REPUBLIQUE FRANCAISE
AU NOM DU PEUPLE FRANCAIS
COUR D'APPEL DE PARIS
Pôle 1 - Chambre 12
SOINS PSYCHIATRIQUES SANS CONSENTEMENT
ORDONNANCE DU 06 FEVRIER 2023
(n° 027, 4 pages)
N° du répertoire général : N° RG 23/00034 - N° Portalis 35L7-V-B7H-CG7SP
Décision déférée à la Cour : Ordonnance du 26 Janvier 2023 -Tribunal judiciaire d'EVRY (Juge des Libertés et de la Détention) - RG n° 23/00257
L'audience a été prise au siège de la juridiction, en audience publique, le 02 Février 2023
Décision : réputée contradictoire
COMPOSITION
Patricia DUFOUR, conseiller à la cour d'appel, agissant sur délégation du Premier Président de la cour d'appel de Paris,
assisté de Mélanie THOMAS, greffier lors des débats et du prononcé de la décision
APPELANTE
Madame [Y] [F] (Personne faisant l'objet de soins)
née le 22/04/1968 à [Localité 4]
demeurant [Adresse 2]
Actuellement hospitalisée au Centre hospitalier [5]
comparante en personne assistée de Me Isabelle MONTAGNE, avocat commis d'office au barreau de Paris,
INTIMÉ
M. LE DIRECTEUR DU CENTRE HOSPITALIER [5]
demeurant [Adresse 1]
non comparant, non représenté,
TIERS
M. [H] [B]
demeurant [Adresse 3]
non comparant, non représenté,
MINISTÈRE PUBLIC
Représenté par Mme Laure DE CHOISEUL, avocate générale,
DÉCISION
Par décision en date du 20 janvier 2023, le directeur du centre hospitalier [5] a admis Mme [Y] [F] en soins psychiatriques sans consentement sous forme d'une hospitalisation complète à la demande d'un tiers, en l'espèce son fille, et en urgence alors qu'elle présentait des troubles du comportement au domicile avec fugue et réticence ainsi qu'une désorganisation comportementale avec bizarrerie, errance et imprévisibilité.
Par requête du 24 janvier 2023, le directeur de l'établissement hospitalier a régulièrement saisi le juge des libertés et de la détention de Paris aux fins de prolongation de la mesure.

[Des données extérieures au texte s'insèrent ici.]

(** C4, amended: [getArticles] and [getUsers] return a new array with the
    same elements, so that whatever a caller writes to that array leaves
    every cell the store had as it was; the records in it are the store's
    own.  [getArticlesByStatus] and [getArticlesByAuthor] return a new array
    as well, of elements of the store's array in their order.
    [getArticleById] returns an element of the store's array, [exportData]
    returns an object whose [articles] and [users] are the store's own
    arrays, and a successful [addArticle] returns the record it has just put
    at the end of the store's array. *)
Theorem C4_only_the_array_is_copied (st : store) (e : env) :
  (∃ l, DATA_STORE.getArticles st
        = (set_heap st (<[l := CArr (arr (heap st) (articles st))]> (heap st)),
           VRef l)
        ∧ heap st !! l = None
        ∧ ∀ c l0, is_Some (heap st !! l0) →
            (<[l := c]> (heap (DATA_STORE.getArticles st).1)) !! l0
            = heap st !! l0)
  ∧ (∃ l, DATA_STORE.getUsers st
          = (set_heap st (<[l := CArr (arr (heap st) (users st))]> (heap st)),
             VRef l)
          ∧ heap st !! l = None
          ∧ ∀ c l0, is_Some (heap st !! l0) →
              (<[l := c]> (heap (DATA_STORE.getUsers st).1)) !! l0
              = heap st !! l0)
  ∧ (∀ x, ∃ ys,
       returns_new_array st (DATA_STORE.getArticlesByStatus st x) ys
       ∧ ys `sublist_of` arr (heap st) (articles st))
  ∧ (∀ x, ∃ ys,
       returns_new_array st (DATA_STORE.getArticlesByAuthor st x) ys
       ∧ ys `sublist_of` arr (heap st) (articles st))
  ∧ (∀ id l, DATA_STORE.getArticleById st id = VRef l →
             VRef l ∈ arr (heap st) (articles st))
  ∧ (∃ l, (DATA_STORE.exportData st e).2 = VRef l
          ∧ fields_of (heap (DATA_STORE.exportData st e).1) (VRef l) !! "articles"
            = Some (VRef (articles st))
          ∧ fields_of (heap (DATA_STORE.exportData st e).1) (VRef l) !! "users"
            = Some (VRef (users st)))
  ∧ (∀ d st' r, store_wf st → DATA_STORE.addArticle st e d = (st', r) →
                r ≠ VNull →
                arr (heap st') (articles st') = arr (heap st) (articles st) ++ [r]).
Proof.
  assert (Hcopy : ∀ a c l0, is_Some (heap st !! l0) →
            (<[fresh (dom (heap st)) := c]>
               (<[fresh (dom (heap st)) := CArr (arr (heap st) a)]> (heap st)))
            !! l0 = heap st !! l0).
  { intros a c l0 [c0 Hl0]. rewrite insert_insert_eq.
    rewrite lookup_insert_ne; [done|]. by apply (fresh_ne _ _ c0). }
  split; [|split; [|split; [|split; [|split; [|split]]]]].
  - exists (fresh (dom (heap st))). split; [done|].
    split; [apply fresh_not_allocated|]. apply Hcopy.
  - exists (fresh (dom (heap st))). split; [done|].
    split; [apply fresh_not_allocated|]. apply Hcopy.
  - intros x.
    destruct (getArticlesByStatus_selects st x) as (ys & Hnew & Hsub & _).
    by exists ys.
  - intros x.
    destruct (getArticlesByAuthor_selects st x) as (ys & Hnew & Hsub & _).
    by exists ys.
  - intros id l Hget.
    by destruct (getArticleById_found _ _ _ Hget) as (z & f & _ & Hin & _).
  - exists (fresh (dom (heap st))). unfold DATA_STORE.exportData.
    cbn [fst snd set_heap heap fields_of]. rewrite lookup_insert_eq.
    split; [done|]. split; by vm_compute.
  - intros d st' r Hwf Hadd Hr.
    by destruct (addArticle_stores _ _ _ _ _ Hwf Hadd Hr)
      as (ids & l & _ & _ & _ & _ & Harr).
Qed.

Lemma C4_only_the_array_is_copied_witness :
  let st := Scenario.with_draft in
  let r := DATA_STORE.addArticle st Scenario.all_ok Scenario.draft_ref in
  store_wf st
  ∧ r.2 ≠ VNull
  ∧ arr (heap r.1) (articles r.1) = arr (heap st) (articles st) ++ [r.2]
  ∧ VRef 7%nat ∈ arr (heap st) (articles st)
  ∧ ∃ ys,
      returns_new_array st
        (DATA_STORE.getArticlesByStatus st (VStr ARTICLE_STATUS.PUBLISHED)) ys
      ∧ ys `sublist_of` arr (heap st) (articles st).
Proof.
  intros st r.
  assert (H1 : store_wf st) by concrete_wf.
  assert (H2 : r.2 ≠ VNull) by (vm_compute; discriminate).
  assert (H3 : DATA_STORE.getArticleById st (VNum 1) = VRef 7%nat)
    by (vm_compute; reflexivity).
  pose proof (C4_only_the_array_is_copied st Scenario.all_ok)
    as (_ & _ & Hstatus & _ & Hby & _ & Hadd).
  split; [exact H1|]. split; [exact H2|].
  split; [exact (Hadd _ r.1 r.2 H1 (surjective_pairing r) H2)|].
  split; [exact (Hby _ _ H3)|].
  exact (Hstatus (VStr ARTICLE_STATUS.PUBLISHED)).
Defined.

(** ** C6: the lookup of updateArticleStatus *)

(** C6, as stated, fails: the stored id is the number 1, the call passes the
    string "1", and [updateArticleStatus] finds the article and succeeds. *)
Lemma C6_string_id_finds_the_article :
  let st := Scenario.first_run in
  let r := DATA_STORE.updateArticleStatus st Scenario.all_ok (VStr "1")
             (VStr ARTICLE_STATUS.REVIEW) in
  getProp (heap st) (VRef 7%nat) "id" = Ret (VNum 1)
  ∧ typeof_number (VStr "1") = false
  ∧ DATA_STORE.getArticleById st (VStr "1") = VRef 7%nat
  ∧ r.2 = true
  ∧ getProp (heap r.1) (VRef 7%nat) "status" = Ret (VStr ARTICLE_STATUS.REVIEW).
Proof. vm_compute. repeat split. Qed.

(** C6, amended: [updateArticleStatus] looks its article up with
    [getArticleById], which applies [parseInt] to the id just as
    [updateArticle] and [deleteArticle] do; each of the three returns
    [false] without a change when the id parses to no integer (its text does
    not start with one, or its conversion to text raises), and behaves on an
    id that parses to a safe integer as on that integer. *)
Theorem C6_all_three_lookups_coerce (st : store) (e : env) (id x : value) :
  match parseInt (heap st) id with
  | Some z =>
      safe_integer z →
      DATA_STORE.updateArticleStatus st e id x
      = DATA_STORE.updateArticleStatus st e (VNum z) x
      ∧ DATA_STORE.updateArticle st e id x
        = DATA_STORE.updateArticle st e (VNum z) x
      ∧ DATA_STORE.deleteArticle st e id
        = DATA_STORE.deleteArticle st e (VNum z)
  | None =>
      DATA_STORE.updateArticleStatus st e id x = (st, false)
      ∧ DATA_STORE.updateArticle st e id x = (st, false)
      ∧ DATA_STORE.deleteArticle st e id = (st, false)
  end.
Proof.
  destruct (parseInt (heap st) id) as [z|] eqn:Hp.
  - intros _.
    unfold DATA_STORE.updateArticleStatus, DATA_STORE.updateArticle,
      DATA_STORE.deleteArticle.
    by rewrite (getArticleById_coerces _ _ _ Hp), Hp, parseInt_num.
  - unfold DATA_STORE.updateArticleStatus, DATA_STORE.updateArticle,
      DATA_STORE.deleteArticle.
    rewrite (getArticleById_NaN _ _ Hp), Hp.
    by destruct (negb (includes x ARTICLE_STATUS.values)).
Qed.

Lemma C6_all_three_lookups_coerce_witness :
  let st := Scenario.first_run in
  let e := Scenario.all_ok in
  let review := VStr ARTICLE_STATUS.REVIEW in
  let st' := Scenario.with_pair in
  parseInt (heap st) (VStr Scenario.nbsp_2) = Some 2
  ∧ safe_integer 2
  ∧ DATA_STORE.updateArticleStatus st e (VStr Scenario.nbsp_2) review
    = DATA_STORE.updateArticleStatus st e (VNum 2) review
  ∧ (DATA_STORE.updateArticleStatus st e (VNum 2) review).2 = true
  ∧ toString (heap st') Scenario.pair_ref = Throw
  ∧ parseInt (heap st') Scenario.pair_ref = None
  ∧ DATA_STORE.updateArticleStatus st' e Scenario.pair_ref review = (st', false)
  ∧ DATA_STORE.deleteArticle st' e Scenario.pair_ref = (st', false).
Proof.
  intros st e review st'.
  assert (Hp : parseInt (heap st) (VStr Scenario.nbsp_2) = Some 2)
    by (vm_compute; reflexivity).
  assert (Hs : safe_integer 2) by safe.
  assert (Hq : parseInt (heap st') Scenario.pair_ref = None)
    by (vm_compute; reflexivity).
  pose proof (C6_all_three_lookups_coerce st e (VStr Scenario.nbsp_2) review)
    as H.
  pose proof (C6_all_three_lookups_coerce st' e Scenario.pair_ref review) as H0.
  rewrite Hp in H. rewrite Hq in H0.
  split; [exact Hp|]. split; [exact Hs|].
  split; [exact (proj1 (H Hs))|]. split; [vm_compute; reflexivity|].
  split; [vm_compute; reflexivity|]. split; [exact Hq|].
  split; [exact (proj1 H0)|exact (proj2 (proj2 H0))].
Defined.

(** ** C10: import is all or nothing *)

(** C10: when the articles of the payload are an array with an element that
    the article validator does not accept, or its users an array with an
    element that the user validator does not accept, [importData] returns
    [false] and the store is exactly as before. *)
Theorem C10_import_rejects_invalid (st : store) (e : env) (data : value) :
  (∃ la a,
      isArray (heap st) (catch (getProp (heap st) data "articles") VUndef)
      = Some la
      ∧ a ∈ arr (heap st) la
      ∧ Validators.isValidArticle (heap st) a ≠ Ret true)
  ∨ (∃ lu u,
      isArray (heap st) (catch (getProp (heap st) data "users") VUndef)
      = Some lu
      ∧ u ∈ arr (heap st) lu
      ∧ Validators.isValidUser (heap st) u ≠ Ret true) →
  DATA_STORE.importData st e data = (st, false).
Proof.
  intros Hbad. unfold DATA_STORE.importData, DATA_STORE.every_of. cbv zeta.
  destruct (negb _ || negb _ || negb _); [done|].
  destruct (isArray (heap st) (catch (getProp (heap st) data "articles") VUndef))
    as [la|] eqn:Hla; [|done].
  destruct (every _ (arr (heap st) la)) as [[|]|] eqn:Hea; [| |done].
  - destruct (isArray (heap st) (catch (getProp (heap st) data "users") VUndef))
      as [lu|] eqn:Hlu; [|done].
    destruct (every _ (arr (heap st) lu)) as [[|]|] eqn:Heu; [|done..].
    exfalso. destruct Hbad as [(la' & a & [= <-] & Hin & Ha)
                              |(lu' & u & [= <-] & Hin & Hu)].
    + by apply (every_not_true _ _ _ Hin Ha).
    + by apply (every_not_true _ _ _ Hin Hu).
  - destruct (isArray (heap st) (catch (getProp (heap st) data "users") VUndef))
      as [lu|]; [|done].
    by destruct (every _ (arr (heap st) lu)) as [[|]|].
Qed.

Lemma C10_import_rejects_invalid_witness :
  let st := Scenario.with_payload in
  isArray (heap st) (catch (getProp (heap st) Scenario.payload_ref "articles")
                       VUndef) = Some 17%nat
  ∧ VRef 16%nat ∈ arr (heap st) 17%nat
  ∧ Validators.isValidArticle (heap st) (VRef 7%nat) = Ret true
  ∧ Validators.isValidArticle (heap st) (VRef 16%nat) ≠ Ret true
  ∧ DATA_STORE.importData st Scenario.all_ok Scenario.payload_ref = (st, false).
Proof.
  intros st.
  assert (H1 : isArray (heap st)
                 (catch (getProp (heap st) Scenario.payload_ref "articles") VUndef)
               = Some 17%nat) by (vm_compute; reflexivity).
  assert (H2 : VRef 16%nat ∈ arr (heap st) 17%nat).
  { replace (arr (heap st) 17%nat) with [VRef 7%nat; VRef 16%nat]
      by (vm_compute; reflexivity).
    apply list_elem_of_further, list_elem_of_here. }
  assert (H3 : Validators.isValidArticle (heap st) (VRef 16%nat) ≠ Ret true)
    by (vm_compute; discriminate).
  split; [exact H1|]. split; [exact H2|].
  split; [vm_compute; reflexivity|]. split; [exact H3|].
  apply (C10_import_rejects_invalid st Scenario.all_ok Scenario.payload_ref).
  left. exists 17%nat, (VRef 16%nat). auto.
Defined.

Par décision du 26 janvier 2023, le juge des libertés et de la détention d'Evry a ordonné la poursuite de la mesure de soins sans consentement sous forme d'une hospitalisation complète.
Par courrier en date du 27 janvier 2023 et enregistré par le greffe le jour-même, Mme [Y] [F] a interjeté appel de la dite ordonnance.

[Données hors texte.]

(** * wry: WS-Management client for Intel AMT -- a shallow embedding

    The development follows [wry/common.py] (transaction layer, enumeration
    pager, method invocation), [wry/device.py] (capability objects) and
    [wry/monkey.py] (the patched [ClientOptions.__copy__]).  The code is
    Python 2: values are dynamically typed, errors are exceptions, and the
    transport ([pywsman]) is an external collaborator. *)

From Stdlib Require Import String Ascii List ZArith Bool Lia.
Import ListNotations.
Open Scope string_scope.
Open Scope Z_scope.
Set Warnings "-register-all".

(** ** Python values *)

(** The values that travel through the code: what [WryDict] hands back for a
    response, the arguments of the setters, namedtuples such as [StateMap].
    [VInt] is Python's [int] (the separate [long] type of Python 2 is not
    modelled); a dict is an association list in insertion order with element
    names as keys. *)
Inductive Value : Type :=
| VNone
| VBool (b : bool)
| VInt (z : Z)
| VStr (s : string)
| VTuple (items : list Value)
| VList (items : list Value)
| VDict (entries : list (string * Value)).

(** A parsed response document ([pywsman.XmlDoc]).

    Modelled from the spec: [WryDict] (wry/data_structures.py) is not among
    the sources.  The spec's Response Document Model "normalizes a parsed XML
    response into a uniform nested key/value structure and exposes fault
    detection": a document is its fault flag together with the mapping
    [WryDict(doc)] yields. *)
Record XmlDoc : Type := mkDoc {
  is_fault : bool;
  parsed : list (string * Value)
}.

Definition WryDict (doc : XmlDoc) : Value := VDict (parsed doc).

(** Exceptions raised by the code, with the fixed text of the message where
    the code gives one (the [%r]-interpolated part is left out). *)
Inductive Exn : Type :=
| AMTConnectFailure
| WSManFault (doc : XmlDoc)
| NonZeroReturn (return_value : Value)
| KeyError (what : string)
| LookupError (msg : string)
| IndexError
| ValueError (msg : string)
| TypeError (msg : string)
| NameError (name : string)
| AttributeError (name : string)
| AssertionError.
(** * Durandal's dialog plugin (src/plugins/js/dialog.js)

    A shallow embedding of the dialog manager: the context registry, the
    open-dialog counter, the z-index counter, the per-owner session
    (the [__dialog__] property) and the asynchronous handshake of [show]
    and [close] with the activator.

    Conventions of the embedding.
    - JavaScript values are the type [value]; objects are references
      (natural numbers) into explicit stores, so two names may alias one
      object.
    - A JavaScript string is kept as the bytes of its UTF-8 form; what
      the source does with a string ([substr], [toUpperCase], [+]) is
      done on its UTF-16 code units.
    - A JavaScript number holding an integer is a [Z]; [++] and [--] are
      followed by the rounding of an IEEE double ([round_double]), which
      is the identity up to 2^53 in magnitude.
    - Asynchronous hand-offs ([system.acquire], [activateItem],
      [deactivateItem]) park a continuation in [tasks]; the environment
      completes a parked continuation with an event.  A callback that
      throws stops where it throws: the effects before the throw stay.
    - What the manager asks of its collaborators (the context's hooks,
      the compositor, [resolve]) is recorded in [effects]; the document
      itself is not modelled, nor are [MessageBox], [showMessage] and
      [install], which only call [show] and [close]. *)

From Stdlib Require Import ZArith Lia Bool Ascii String List.
From stdpp Require Import base option list gmap strings pretty.

Local Open Scope Z_scope.

(** ** Values *)

Inductive value :=
| VUndefined
| VNull
| VBool (b : bool)
| VNum (n : Z)
| VStr (s : string)
| VObj (o : nat).

Global Instance value_eq_dec : EqDecision value.
Proof. solve_decision. Defined.

(** ToBoolean: what [if (v)] and [v || w] test. *)
Definition truthy (v : value) : bool :=
  match v with
  | VUndefined | VNull => false
  | VBool b => b
  | VNum n => negb (n =? 0)
  | VStr s => negb (String.eqb s EmptyString)
  | VObj _ => true
  end.

(** [a || b] *)
Definition js_or (a b : value) : value := if truthy a then a else b.

(** [system.isString] *)
Definition isString (v : value) : bool :=
  match v with VStr _ => true | _ => false end.

(** The property key a value denotes in [contexts[v]] (ToString; integers
    below 10^21 in magnitude print as decimal numerals, plain objects as
    [[object Object]]). *)
Definition to_key (v : value) : string :=
  match v with
  | VUndefined => "undefined"
  | VNull => "null"
  | VBool true => "true"
  | VBool false => "false"
  | VNum n => pretty n
  | VStr s => s
  | VObj _ => "[object Object]"
  end.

Les parties ainsi que le directeur de l'établissement ont été convoqués à l'audience du 02 février 2023.
L'audience s'est tenue au siège de la juridiction en audience publique.

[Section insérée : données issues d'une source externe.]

(** * Mini_player.py: the poll tick and the file-open sequence of MiniPlayer

    A shallow embedding of [src/Mini_player.py].  The methods of the class
    [MiniPlayer] are functions in a small monad that threads the object's
    attributes, may raise a Python exception, and records every call made
    to the media engine, the toolkit and the queue, in the order the code
    makes them. *)

From Stdlib Require Import ZArith List String Ascii Bool Lia.
Import ListNotations.

Local Open Scope Z_scope.

(* ================================================================== *)
(** ** Python values and the builtin [int] *)
(* ================================================================== *)

Module Py.

(** The exceptions the modelled code can meet.  [Empty] is
    [queue.Empty]. *)
Inductive exn : Type :=
| Empty
| ValueError
| TypeError
| OverflowError
| AttributeError.

Definition exn_eqb (e e' : exn) : bool :=
  match e, e' with
  | Empty, Empty | ValueError, ValueError
  | TypeError, TypeError | OverflowError, OverflowError
  | AttributeError, AttributeError => true
  | _, _ => false
  end.

Inductive result (A : Type) : Type :=
| Ok (a : A)
| Raise (e : exn).
Arguments Ok {A} a.
Arguments Raise {A} e.

(** A float is kept by its exact value: a finite double is [m * 2^e]. *)
Inductive float : Type :=
| Finite (m e : Z)
| Inf (negative : bool)
| NaN.

(** The objects a producer may put on the queue (a fragment: the queue
    itself accepts any object).  The characters of a [Str] are the code
    points of the text, each below 256; text with a character from 256 on
    is outside the fragment. *)
Inductive value : Type :=
| Int (z : Z)
| Bool (b : bool)
| Float (f : float)
| Str (s : string)
| None_.

(** The blanks [int] skips at either end of the literal: tab to carriage
    return and the space.  (Codes 28 to 31 are blanks for [str.isspace]
    but not here: [int] refuses them.) *)
Definition is_space (c : ascii) : bool :=
  let n := Z.of_nat (nat_of_ascii c) in
  ((9 <=? n) && (n <=? 13)) || (n =? 32).

(** Before it reads the literal, [int] turns every blank from code 128
    on into a space; below 256 these are the next-line character (133)
    and the no-break space (160).  Any other character from 128 on stays
    what it is, which is no part of a literal. *)
Definition to_space (c : ascii) : ascii :=
  let n := Z.of_nat (nat_of_ascii c) in
  if (n =? 133) || (n =? 160) then " "%char else c.

(** The most digits [int] takes from a string (the interpreter's default
    limit). *)
Definition max_str_digits : nat := 4300.

Definition is_digit (c : ascii) : bool :=
  let n := Z.of_nat (nat_of_ascii c) in (48 <=? n) && (n <=? 57).

Definition digit_value (c : ascii) : Z := Z.of_nat (nat_of_ascii c) - 48.

Fixpoint lstrip (cs : list ascii) : list ascii :=
  match cs with
  | c :: cs' => if is_space c then lstrip cs' else cs
  | [] => []
  end.

Definition strip (cs : list ascii) : list ascii :=
  rev (lstrip (rev (lstrip cs))).

(** Decimal digits with single underscores between digits;
    [after_digit] tells whether the previous character was a digit. *)
Fixpoint digits (cs : list ascii) (acc : Z) (after_digit : bool) : option Z :=
  match cs with
  | [] => if after_digit then Some acc else None
  | c :: cs' =>
      if is_digit c then digits cs' (10 * acc + digit_value c) true
      else if Ascii.eqb c "_"%char
           then (if after_digit then digits cs' acc false else None)
           else None
  end.

(** [int(s)], base 10: blanks at both ends, an optional sign, then the
    digits, at most [max_str_digits] of them. *)
Definition int_of_str (s : string) : option Z :=
  let cs := strip (map to_space (list_ascii_of_string s)) in
  if (max_str_digits <? List.length (filter is_digit cs))%nat then None
  else
    match cs with
    | "-"%char :: cs' => option_map Z.opp (digits cs' 0 false)
    | "+"%char :: cs' => digits cs' 0 false
    | _ => digits cs 0 false
    end.

(** [int(x)] for a finite float: truncation towards zero. *)
Definition trunc (m e : Z) : Z :=
  if 0 <=? e then m * 2 ^ e else Z.quot m (2 ^ (- e)).

(** The builtin [int]. *)
Definition int (v : value) : result Z :=
  match v with
  | Int z => Ok z
  | Bool b => Ok (if b then 1 else 0)
  | Float (Finite m e) => Ok (trunc m e)
  | Float (Inf _) => Raise OverflowError
  | Float NaN => Raise ValueError
  | Str s => match int_of_str s with
             | Some z => Ok z
             | None => Raise ValueError
             end
  | None_ => Raise TypeError
  end.

(** [bool(s)] of a string: the empty string is falsy. *)
Definition truthy (s : string) : bool :=
  match s with
  | EmptyString => false
  | String _ _ => true
  end.

End Py.

(* ================================================================== *)
(** ** The toolkit's clock value, as [update_statusbar] uses it *)
(* ================================================================== *)

Module QTime.

(** A time of day: the milliseconds since midnight.  The value is valid
    from 0 up to, not including, a day; the null time is -1. *)
Definition t : Type := Z.

Definition msecs_per_day : Z := 86400000.

Definition null : t := -1.

Definition isValid (x : t) : bool := (0 <=? x) && (x <? msecs_per_day).

(** [QTime(h, m, s, ms)]. *)
Definition make (h m s ms : Z) : t := ((h * 60 + m) * 60 + s) * 1000 + ms.

(** The argument of [addMSecs] is a C [int]: the binding refuses a Python
    integer outside it with [OverflowError]. *)
Definition fits_c_int (z : Z) : bool :=
  (-2147483648 <=? z) && (z <=? 2147483647).

(** Arithmetic on a C [int], kept in 32 bits: a result outside the type
    wraps around, as two's-complement hardware gives it. *)
Definition wrap32 (z : Z) : Z :=
  (z + 2147483648) mod 4294967296 - 2147483648.

(** The toolkit's [addMSecs] on a C [int], computed in 32 bits: for a
    negative [ms] it first adds whole days to get above zero,
    [negdays = (MSECS_PER_DAY - ms) / MSECS_PER_DAY] and
    [(ds() + ms + negdays * MSECS_PER_DAY) % MSECS_PER_DAY]; else
    [(ds() + ms) % MSECS_PER_DAY].  Division and remainder are C's; a time
    that is not valid gives the null time. *)
Definition addMSecs_int (x : t) (ms : Z) : t :=
  if isValid x then
    if ms <? 0 then
      let negdays := Z.quot (wrap32 (msecs_per_day - ms)) msecs_per_day in
      Z.rem (wrap32 (wrap32 (x + ms) + wrap32 (negdays * msecs_per_day)))
        msecs_per_day
    else Z.rem (wrap32 (x + ms)) msecs_per_day
  else null.

(** [addMSecs] as Python calls it. *)
Definition addMSecs (x : t) (ms : Z) : Py.result t :=
  if fits_c_int ms then Py.Ok (addMSecs_int x ms)
  else Py.Raise Py.OverflowError.

Definition digit (n : Z) : ascii := ascii_of_nat (48 + Z.to_nat n).

Definition two_digits (n : Z) : string :=
  String (digit (n / 10)) (String (digit (n mod 10)) EmptyString).

(** [toString()] with the default format, [HH:mm:ss]; the empty string
    for a time that is not valid. *)
Definition toString (x : t) : string :=
  if isValid x then
    (two_digits (x / 3600000) ++ ":" ++
     two_digits ((x / 60000) mod 60) ++ ":" ++
     two_digits ((x / 1000) mod 60))%string
  else EmptyString.

End QTime.

(* ================================================================== *)
(** ** The media engine's objects *)
(* ================================================================== *)

Module Vlc.

(** A media object made by [instance.media_new(path)].  [parse()] mutates
    it; the object is shared between the window's attribute and the player
    it was put in, so media objects live in a store and are named by their
    index in it. *)
Record Media : Type := mkMedia {
  mrl : string;
  parsed : bool
}.

Definition media_ref : Type := nat.

(** The native surface a player draws on: [set_xwindow], [set_hwnd] and
    [set_nsobject] each take the window id. *)
Inductive Drawable : Type :=
| XWindow (id : Z)
| Hwnd (id : Z)
| NSObject (id : Z).

(** A player handle.  The engine is a library outside the repository; a
    handle is kept by the attributes the code reads and writes through it:
    the bound media, the current position in milliseconds, the playing
    state and the attached surface. *)
Record MediaPlayer : Type := mkMediaPlayer {
  media : option media_ref;
  time : Z;
  playing : bool;
  drawable : option Drawable
}.

(** [instance.media_player_new()]: an empty player; an unbound player
    reports position [-1]. *)
Definition media_player_new : MediaPlayer :=
  mkMediaPlayer None (-1) false None.

Definition set_media (m : media_ref) (p : MediaPlayer) : MediaPlayer :=
  mkMediaPlayer (Some m) (time p) (playing p) (drawable p).

Definition set_drawable (d : Drawable) (p : MediaPlayer) : MediaPlayer :=
  mkMediaPlayer (media p) (time p) (playing p) (Some d).

Definition play (p : MediaPlayer) : MediaPlayer :=
  mkMediaPlayer (media p) (time p) true (drawable p).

Mme [Y] [F] demande la mainlevée de la mesure et expose que le médecin n'a pas raison et que la famille d'accueil correspondait à un projet d'hébergement qui a duré deux mois et dont elle ne voulait plus, précisant qu' elle avait utilisé un marteau pour ouvrir le portail car elle était enfermée.
Elle ajoute avoir été victime d'une escroquerie, conteste avoir effectué des dépenses somptuaires et avoir déposé plainte contre la banque.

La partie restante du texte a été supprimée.